- WHAT TO DO: What you return must be an exact copy of the lines in the listing below between the line holding "(** [path[i:]] *)" and the line holding "[for i := len(path)", inclusive, and nothing more.

┌────────

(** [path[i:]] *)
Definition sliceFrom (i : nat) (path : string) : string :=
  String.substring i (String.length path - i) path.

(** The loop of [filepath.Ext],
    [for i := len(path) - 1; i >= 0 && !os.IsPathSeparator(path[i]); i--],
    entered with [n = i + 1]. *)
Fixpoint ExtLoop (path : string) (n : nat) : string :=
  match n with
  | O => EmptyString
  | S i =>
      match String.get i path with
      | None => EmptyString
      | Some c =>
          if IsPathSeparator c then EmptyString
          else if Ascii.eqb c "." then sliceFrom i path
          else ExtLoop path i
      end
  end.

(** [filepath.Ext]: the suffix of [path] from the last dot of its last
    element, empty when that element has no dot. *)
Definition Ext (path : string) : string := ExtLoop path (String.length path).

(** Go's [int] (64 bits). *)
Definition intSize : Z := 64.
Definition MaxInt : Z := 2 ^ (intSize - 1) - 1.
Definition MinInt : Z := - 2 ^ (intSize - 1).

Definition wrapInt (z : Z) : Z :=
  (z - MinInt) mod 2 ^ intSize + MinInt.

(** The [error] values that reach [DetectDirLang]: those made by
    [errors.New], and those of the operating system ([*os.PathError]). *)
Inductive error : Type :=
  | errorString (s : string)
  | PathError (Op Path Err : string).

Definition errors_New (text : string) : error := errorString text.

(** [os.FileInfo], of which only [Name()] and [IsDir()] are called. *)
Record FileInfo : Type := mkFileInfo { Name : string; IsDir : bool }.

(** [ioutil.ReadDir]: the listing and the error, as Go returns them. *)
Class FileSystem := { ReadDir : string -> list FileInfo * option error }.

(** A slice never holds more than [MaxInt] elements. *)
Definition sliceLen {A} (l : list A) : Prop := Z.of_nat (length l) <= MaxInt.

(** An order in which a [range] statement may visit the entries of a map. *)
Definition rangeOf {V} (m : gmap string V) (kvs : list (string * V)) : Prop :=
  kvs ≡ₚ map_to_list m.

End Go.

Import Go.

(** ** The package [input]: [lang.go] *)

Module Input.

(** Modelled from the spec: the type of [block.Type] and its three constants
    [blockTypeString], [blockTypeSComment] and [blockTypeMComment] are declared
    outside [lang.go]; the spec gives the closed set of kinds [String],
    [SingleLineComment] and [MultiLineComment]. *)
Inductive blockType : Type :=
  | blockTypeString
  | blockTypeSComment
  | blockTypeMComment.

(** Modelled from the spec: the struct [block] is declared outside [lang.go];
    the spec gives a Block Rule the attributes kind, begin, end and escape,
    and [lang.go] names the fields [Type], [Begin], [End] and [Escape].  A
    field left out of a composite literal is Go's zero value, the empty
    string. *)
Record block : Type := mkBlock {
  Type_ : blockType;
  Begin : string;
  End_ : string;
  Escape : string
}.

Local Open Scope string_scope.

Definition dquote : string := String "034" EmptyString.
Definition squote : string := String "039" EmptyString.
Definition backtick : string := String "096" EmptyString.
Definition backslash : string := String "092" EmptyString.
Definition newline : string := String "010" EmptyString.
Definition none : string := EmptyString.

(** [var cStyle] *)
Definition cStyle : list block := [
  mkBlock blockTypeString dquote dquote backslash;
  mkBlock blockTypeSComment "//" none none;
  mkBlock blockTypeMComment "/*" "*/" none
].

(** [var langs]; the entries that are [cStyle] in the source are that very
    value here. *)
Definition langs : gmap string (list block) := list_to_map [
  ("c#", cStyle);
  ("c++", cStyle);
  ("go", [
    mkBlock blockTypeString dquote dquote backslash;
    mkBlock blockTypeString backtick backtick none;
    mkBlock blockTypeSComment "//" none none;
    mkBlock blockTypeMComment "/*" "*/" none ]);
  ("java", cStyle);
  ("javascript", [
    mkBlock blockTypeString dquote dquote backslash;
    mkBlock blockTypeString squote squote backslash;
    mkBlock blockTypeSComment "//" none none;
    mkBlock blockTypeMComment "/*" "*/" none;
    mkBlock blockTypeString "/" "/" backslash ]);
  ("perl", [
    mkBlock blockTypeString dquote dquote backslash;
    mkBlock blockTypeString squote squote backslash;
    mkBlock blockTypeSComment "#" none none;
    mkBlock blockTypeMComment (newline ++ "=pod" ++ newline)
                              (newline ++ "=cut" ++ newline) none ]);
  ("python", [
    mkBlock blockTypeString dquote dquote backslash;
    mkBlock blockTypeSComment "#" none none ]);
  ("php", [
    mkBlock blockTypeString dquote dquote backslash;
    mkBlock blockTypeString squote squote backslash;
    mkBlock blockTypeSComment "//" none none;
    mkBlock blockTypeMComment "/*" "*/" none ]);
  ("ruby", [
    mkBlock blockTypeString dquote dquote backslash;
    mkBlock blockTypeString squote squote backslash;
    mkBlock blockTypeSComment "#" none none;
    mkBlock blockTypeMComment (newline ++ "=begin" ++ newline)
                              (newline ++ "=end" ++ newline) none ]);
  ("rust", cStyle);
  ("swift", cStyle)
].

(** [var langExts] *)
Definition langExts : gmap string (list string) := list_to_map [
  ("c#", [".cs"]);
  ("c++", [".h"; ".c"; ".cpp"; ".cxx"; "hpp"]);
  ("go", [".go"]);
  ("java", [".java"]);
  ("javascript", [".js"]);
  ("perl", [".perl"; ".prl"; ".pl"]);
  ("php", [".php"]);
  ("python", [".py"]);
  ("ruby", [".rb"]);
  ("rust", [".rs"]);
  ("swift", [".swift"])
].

└────────
┌────────

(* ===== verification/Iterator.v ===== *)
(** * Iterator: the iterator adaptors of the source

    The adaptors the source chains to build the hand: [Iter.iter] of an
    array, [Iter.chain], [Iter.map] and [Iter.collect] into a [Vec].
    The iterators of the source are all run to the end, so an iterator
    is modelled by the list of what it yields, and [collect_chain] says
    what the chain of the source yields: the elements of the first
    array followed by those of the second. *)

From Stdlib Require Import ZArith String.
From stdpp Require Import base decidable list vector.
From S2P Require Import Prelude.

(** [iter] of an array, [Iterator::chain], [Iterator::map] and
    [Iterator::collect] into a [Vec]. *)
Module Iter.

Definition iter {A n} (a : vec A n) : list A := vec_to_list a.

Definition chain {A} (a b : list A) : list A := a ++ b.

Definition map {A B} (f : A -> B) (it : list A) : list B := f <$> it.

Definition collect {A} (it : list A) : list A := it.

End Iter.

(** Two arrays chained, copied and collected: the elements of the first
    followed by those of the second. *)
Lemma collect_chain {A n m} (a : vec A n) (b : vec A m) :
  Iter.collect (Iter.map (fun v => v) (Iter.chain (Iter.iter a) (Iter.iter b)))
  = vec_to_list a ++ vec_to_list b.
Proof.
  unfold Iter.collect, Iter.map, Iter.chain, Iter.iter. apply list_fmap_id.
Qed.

└────────

- ANSWER BOX:
(** [path[i:]] *)
Definition sliceFrom (i : nat) (path : string) : string :=
  String.substring i (String.length path - i) path.

(** The loop of [filepath.Ext],
    [for i := len(path) - 1; i >= 0 && !os.IsPathSeparator(path[i]); i--],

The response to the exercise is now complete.